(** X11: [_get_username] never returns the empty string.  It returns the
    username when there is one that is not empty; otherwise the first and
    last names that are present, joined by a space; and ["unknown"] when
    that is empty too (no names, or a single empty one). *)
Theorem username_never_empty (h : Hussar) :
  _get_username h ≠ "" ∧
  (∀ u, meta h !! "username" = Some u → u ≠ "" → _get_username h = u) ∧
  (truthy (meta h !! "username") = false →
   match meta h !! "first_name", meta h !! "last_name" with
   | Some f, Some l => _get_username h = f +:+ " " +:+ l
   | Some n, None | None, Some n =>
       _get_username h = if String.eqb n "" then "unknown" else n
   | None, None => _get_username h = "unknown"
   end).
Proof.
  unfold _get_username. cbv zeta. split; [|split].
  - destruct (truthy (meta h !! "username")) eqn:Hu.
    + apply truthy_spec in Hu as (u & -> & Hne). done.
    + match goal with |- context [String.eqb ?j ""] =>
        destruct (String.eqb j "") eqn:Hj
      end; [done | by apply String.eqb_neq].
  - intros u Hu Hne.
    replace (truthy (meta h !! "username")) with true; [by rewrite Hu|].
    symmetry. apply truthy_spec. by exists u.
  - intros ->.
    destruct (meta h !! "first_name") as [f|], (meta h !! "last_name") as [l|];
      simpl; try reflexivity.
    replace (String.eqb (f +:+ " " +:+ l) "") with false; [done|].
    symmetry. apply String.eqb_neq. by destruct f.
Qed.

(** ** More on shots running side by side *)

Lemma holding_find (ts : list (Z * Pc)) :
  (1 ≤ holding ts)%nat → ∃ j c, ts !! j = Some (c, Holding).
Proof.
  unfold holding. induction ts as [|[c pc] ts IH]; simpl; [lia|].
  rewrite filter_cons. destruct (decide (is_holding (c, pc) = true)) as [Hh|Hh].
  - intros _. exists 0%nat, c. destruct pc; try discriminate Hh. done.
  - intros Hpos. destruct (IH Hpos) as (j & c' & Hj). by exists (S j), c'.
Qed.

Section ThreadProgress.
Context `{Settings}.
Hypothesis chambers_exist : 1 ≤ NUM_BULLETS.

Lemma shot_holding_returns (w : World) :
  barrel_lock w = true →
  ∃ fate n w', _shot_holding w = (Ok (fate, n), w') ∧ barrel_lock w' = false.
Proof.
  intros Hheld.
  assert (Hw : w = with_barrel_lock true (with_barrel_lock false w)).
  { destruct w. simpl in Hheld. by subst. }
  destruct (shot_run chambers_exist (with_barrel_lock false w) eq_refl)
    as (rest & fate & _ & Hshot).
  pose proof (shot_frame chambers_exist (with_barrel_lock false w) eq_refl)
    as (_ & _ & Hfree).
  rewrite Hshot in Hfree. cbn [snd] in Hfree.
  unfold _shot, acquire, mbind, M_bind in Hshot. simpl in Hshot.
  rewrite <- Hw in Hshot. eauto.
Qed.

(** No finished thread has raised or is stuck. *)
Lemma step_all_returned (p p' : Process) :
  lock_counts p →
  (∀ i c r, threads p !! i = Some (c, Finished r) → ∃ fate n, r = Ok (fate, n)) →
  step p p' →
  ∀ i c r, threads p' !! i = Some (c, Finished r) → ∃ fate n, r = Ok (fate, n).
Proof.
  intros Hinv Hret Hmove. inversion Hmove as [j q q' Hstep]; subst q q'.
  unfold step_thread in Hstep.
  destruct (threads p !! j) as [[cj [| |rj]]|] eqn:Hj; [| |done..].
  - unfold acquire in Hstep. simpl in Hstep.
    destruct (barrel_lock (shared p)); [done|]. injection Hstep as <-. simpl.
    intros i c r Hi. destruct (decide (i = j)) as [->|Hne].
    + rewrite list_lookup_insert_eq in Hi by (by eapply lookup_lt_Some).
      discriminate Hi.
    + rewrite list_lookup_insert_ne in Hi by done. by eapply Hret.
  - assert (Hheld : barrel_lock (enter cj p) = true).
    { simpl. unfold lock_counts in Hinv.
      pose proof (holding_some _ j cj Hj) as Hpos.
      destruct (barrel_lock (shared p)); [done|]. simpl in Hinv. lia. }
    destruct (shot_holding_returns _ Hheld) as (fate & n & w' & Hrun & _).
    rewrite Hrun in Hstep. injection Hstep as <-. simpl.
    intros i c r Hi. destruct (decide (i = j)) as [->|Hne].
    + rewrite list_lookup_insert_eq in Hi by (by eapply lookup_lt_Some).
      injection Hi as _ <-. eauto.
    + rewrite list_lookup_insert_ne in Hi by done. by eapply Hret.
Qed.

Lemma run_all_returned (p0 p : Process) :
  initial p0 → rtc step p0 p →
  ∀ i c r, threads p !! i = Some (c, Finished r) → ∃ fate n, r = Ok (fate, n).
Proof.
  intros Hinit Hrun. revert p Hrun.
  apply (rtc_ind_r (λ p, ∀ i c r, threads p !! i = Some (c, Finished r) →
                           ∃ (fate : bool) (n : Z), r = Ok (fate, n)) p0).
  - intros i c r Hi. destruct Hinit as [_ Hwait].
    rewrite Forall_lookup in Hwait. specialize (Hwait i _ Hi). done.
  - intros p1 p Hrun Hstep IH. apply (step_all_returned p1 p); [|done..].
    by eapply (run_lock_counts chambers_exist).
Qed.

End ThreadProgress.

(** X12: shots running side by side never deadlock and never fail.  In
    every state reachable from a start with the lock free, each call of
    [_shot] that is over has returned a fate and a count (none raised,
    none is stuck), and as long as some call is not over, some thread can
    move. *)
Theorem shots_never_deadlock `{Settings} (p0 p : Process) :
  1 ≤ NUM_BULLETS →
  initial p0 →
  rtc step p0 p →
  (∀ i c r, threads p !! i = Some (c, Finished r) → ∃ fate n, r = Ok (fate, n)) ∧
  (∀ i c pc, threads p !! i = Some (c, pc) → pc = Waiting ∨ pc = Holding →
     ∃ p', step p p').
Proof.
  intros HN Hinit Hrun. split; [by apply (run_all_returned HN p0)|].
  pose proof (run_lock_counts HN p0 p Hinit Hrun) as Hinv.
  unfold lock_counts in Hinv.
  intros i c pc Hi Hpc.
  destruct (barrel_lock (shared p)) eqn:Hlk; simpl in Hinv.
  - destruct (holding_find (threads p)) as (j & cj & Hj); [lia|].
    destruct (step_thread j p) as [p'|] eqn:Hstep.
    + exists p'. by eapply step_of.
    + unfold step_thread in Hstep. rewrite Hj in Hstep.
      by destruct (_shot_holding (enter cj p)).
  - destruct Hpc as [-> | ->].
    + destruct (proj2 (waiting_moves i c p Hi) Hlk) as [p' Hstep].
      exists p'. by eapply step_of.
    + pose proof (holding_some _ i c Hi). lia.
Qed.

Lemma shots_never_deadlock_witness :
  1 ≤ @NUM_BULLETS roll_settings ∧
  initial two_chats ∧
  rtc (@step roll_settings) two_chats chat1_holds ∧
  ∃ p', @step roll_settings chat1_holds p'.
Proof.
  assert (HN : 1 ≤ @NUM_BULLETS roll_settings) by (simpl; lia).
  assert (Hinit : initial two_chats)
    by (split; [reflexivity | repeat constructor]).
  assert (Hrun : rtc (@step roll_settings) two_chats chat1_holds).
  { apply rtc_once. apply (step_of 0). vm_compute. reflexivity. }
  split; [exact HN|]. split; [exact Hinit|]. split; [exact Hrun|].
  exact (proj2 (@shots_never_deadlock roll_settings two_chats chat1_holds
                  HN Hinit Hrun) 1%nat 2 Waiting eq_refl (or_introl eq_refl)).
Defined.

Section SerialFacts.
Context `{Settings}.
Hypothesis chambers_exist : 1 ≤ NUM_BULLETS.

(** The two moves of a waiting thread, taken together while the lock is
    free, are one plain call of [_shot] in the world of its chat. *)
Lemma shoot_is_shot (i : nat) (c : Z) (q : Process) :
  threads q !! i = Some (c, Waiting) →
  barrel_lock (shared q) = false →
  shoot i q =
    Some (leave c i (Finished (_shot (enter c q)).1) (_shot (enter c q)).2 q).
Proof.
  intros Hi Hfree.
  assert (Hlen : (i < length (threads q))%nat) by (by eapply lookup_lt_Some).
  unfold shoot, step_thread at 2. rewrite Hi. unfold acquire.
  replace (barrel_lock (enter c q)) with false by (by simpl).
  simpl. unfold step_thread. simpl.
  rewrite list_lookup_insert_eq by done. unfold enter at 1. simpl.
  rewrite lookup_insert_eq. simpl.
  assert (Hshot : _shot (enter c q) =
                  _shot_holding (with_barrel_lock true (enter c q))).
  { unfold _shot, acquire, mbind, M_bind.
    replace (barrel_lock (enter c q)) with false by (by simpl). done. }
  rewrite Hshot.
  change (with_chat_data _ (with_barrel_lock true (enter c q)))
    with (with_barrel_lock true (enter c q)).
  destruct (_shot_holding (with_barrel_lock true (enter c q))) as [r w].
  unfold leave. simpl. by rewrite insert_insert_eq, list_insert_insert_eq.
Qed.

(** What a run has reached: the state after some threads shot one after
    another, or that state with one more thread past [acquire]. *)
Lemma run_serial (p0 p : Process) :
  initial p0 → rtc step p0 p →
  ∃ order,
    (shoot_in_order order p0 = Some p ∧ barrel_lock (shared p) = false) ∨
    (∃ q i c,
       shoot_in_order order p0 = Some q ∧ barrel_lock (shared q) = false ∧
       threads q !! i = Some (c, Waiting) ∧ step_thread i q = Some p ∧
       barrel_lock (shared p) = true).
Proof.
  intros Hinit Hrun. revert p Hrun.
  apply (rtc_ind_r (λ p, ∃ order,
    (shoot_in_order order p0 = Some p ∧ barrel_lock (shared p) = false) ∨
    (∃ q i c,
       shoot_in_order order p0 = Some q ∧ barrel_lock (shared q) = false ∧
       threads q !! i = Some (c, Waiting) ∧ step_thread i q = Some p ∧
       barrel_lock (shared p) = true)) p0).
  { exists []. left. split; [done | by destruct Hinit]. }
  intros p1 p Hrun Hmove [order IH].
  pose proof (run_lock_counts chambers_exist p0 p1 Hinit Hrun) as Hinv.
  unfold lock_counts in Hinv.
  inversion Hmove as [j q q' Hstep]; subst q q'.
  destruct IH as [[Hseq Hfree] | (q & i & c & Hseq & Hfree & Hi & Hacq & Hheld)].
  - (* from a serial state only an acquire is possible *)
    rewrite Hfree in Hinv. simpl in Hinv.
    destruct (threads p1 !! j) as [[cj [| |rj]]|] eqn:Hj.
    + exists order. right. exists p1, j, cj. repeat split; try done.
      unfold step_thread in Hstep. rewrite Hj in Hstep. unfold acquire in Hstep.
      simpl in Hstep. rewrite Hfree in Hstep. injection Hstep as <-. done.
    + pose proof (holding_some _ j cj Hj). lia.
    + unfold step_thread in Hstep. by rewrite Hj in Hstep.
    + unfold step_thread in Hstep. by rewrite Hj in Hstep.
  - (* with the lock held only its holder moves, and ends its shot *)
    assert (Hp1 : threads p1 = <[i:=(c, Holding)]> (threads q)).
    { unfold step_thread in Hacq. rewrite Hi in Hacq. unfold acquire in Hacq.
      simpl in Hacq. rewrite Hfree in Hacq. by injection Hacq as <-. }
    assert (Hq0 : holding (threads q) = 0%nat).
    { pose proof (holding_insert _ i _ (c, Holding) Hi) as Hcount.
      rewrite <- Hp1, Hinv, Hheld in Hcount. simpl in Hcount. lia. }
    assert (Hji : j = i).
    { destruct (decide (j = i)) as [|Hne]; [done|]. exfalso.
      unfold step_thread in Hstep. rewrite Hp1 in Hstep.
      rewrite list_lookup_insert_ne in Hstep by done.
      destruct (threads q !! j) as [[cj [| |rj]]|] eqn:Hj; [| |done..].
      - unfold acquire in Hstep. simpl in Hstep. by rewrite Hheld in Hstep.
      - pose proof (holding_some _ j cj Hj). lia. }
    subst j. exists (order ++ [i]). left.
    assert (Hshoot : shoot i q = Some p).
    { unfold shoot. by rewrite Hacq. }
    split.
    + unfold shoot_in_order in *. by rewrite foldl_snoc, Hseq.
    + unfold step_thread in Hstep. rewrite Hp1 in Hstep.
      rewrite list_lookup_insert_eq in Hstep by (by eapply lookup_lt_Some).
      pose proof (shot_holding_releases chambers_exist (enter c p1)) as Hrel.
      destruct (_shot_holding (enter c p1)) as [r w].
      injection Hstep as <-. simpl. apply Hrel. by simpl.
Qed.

────────

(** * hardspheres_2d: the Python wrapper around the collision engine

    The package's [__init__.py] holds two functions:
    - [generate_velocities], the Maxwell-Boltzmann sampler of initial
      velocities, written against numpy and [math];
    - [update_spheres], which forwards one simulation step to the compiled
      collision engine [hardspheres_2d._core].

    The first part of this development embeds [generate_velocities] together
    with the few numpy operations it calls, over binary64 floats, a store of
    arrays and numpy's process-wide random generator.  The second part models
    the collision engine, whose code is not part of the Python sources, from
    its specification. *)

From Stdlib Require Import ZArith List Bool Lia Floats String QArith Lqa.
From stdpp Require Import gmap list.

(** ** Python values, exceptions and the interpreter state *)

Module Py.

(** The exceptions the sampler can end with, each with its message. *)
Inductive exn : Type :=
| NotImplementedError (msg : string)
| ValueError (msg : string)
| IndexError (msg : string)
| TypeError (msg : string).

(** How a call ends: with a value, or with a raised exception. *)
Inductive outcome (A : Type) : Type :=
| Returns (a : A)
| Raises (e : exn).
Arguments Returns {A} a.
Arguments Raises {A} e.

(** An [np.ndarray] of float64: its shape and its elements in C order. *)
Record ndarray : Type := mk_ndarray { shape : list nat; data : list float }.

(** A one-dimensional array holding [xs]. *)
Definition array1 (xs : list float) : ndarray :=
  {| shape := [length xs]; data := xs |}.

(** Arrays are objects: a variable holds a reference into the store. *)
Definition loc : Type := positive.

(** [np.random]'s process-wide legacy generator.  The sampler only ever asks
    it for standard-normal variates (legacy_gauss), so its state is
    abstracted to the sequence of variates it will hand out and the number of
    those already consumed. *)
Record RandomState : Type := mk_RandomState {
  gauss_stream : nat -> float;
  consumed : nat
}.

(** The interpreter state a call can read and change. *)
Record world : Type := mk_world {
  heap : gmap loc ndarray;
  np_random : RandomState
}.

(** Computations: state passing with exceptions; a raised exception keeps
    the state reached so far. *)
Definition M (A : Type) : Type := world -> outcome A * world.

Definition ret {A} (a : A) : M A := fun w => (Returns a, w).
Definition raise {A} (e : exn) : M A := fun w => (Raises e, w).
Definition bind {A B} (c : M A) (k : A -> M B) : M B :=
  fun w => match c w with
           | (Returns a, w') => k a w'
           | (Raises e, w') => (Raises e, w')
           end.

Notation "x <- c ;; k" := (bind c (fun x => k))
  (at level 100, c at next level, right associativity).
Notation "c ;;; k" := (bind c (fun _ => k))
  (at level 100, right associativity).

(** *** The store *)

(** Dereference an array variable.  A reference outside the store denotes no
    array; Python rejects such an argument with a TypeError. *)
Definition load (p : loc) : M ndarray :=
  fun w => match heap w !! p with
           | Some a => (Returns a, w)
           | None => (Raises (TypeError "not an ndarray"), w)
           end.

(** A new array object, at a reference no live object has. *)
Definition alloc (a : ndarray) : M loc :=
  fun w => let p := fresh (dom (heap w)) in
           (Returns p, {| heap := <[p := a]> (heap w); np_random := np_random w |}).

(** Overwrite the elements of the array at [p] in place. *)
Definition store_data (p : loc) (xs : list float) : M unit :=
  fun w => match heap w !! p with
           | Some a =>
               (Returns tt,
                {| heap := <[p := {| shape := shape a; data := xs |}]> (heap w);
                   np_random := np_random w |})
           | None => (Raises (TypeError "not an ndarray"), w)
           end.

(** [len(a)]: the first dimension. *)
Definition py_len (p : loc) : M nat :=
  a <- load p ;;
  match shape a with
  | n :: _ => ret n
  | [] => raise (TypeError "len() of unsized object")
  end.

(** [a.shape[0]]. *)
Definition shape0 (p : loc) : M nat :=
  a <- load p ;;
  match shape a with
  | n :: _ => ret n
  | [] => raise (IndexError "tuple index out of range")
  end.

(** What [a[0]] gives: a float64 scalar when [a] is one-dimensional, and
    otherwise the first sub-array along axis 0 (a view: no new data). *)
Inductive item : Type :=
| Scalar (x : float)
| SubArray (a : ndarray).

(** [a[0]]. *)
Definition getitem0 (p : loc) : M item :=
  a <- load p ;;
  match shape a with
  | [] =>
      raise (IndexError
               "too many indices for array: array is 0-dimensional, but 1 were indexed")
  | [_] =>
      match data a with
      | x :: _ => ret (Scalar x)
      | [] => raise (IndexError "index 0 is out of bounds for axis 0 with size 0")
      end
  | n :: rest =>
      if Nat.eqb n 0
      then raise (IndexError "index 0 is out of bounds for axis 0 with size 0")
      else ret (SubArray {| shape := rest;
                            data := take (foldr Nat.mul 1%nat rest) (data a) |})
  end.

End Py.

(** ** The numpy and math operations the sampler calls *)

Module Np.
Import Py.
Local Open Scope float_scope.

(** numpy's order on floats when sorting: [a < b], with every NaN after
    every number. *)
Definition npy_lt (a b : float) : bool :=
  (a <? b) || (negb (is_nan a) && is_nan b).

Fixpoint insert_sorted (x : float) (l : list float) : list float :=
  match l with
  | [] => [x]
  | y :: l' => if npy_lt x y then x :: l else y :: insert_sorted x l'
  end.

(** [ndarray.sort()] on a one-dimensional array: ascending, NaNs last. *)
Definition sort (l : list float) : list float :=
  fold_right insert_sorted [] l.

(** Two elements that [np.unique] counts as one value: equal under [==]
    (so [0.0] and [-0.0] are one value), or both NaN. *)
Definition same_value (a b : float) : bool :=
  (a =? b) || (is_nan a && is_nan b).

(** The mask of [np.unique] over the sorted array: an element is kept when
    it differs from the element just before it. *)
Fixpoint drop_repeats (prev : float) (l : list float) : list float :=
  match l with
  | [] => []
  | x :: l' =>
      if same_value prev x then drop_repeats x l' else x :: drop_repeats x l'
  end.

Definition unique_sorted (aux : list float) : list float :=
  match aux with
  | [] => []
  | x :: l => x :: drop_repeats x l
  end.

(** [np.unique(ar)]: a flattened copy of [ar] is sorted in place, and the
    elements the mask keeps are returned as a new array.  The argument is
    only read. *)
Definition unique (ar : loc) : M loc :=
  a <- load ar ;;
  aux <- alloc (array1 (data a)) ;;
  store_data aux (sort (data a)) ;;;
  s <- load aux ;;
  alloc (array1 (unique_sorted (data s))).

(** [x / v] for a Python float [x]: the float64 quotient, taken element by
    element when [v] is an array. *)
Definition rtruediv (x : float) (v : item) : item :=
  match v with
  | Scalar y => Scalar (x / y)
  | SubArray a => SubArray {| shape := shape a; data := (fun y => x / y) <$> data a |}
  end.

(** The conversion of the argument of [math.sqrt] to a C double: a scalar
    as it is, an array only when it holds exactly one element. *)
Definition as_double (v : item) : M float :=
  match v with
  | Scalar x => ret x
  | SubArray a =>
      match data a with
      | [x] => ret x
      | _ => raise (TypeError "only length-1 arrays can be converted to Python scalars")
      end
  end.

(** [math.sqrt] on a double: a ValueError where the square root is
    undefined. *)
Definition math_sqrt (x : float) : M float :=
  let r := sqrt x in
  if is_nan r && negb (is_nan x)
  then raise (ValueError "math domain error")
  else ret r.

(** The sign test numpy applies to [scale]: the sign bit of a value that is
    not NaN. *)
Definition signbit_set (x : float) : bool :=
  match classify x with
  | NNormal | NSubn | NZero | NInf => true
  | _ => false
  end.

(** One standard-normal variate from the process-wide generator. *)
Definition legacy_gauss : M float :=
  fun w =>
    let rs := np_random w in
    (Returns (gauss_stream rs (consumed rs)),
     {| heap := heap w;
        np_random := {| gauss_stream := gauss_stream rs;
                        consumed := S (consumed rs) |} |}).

────────

**Task to complete**
Copy out the lines of the records above in which the string "TypeError" appears.

**Output of the task**
| TypeError (msg : string).
    array; Python rejects such an argument with a TypeError. *)
           | None => (Raises (TypeError "not an ndarray"), w)
           | None => (Raises (TypeError "not an ndarray"), w)
  | [] => raise (TypeError "len() of unsized object")
      | _ => raise (TypeError "only length-1 arrays can be converted to Python scalars")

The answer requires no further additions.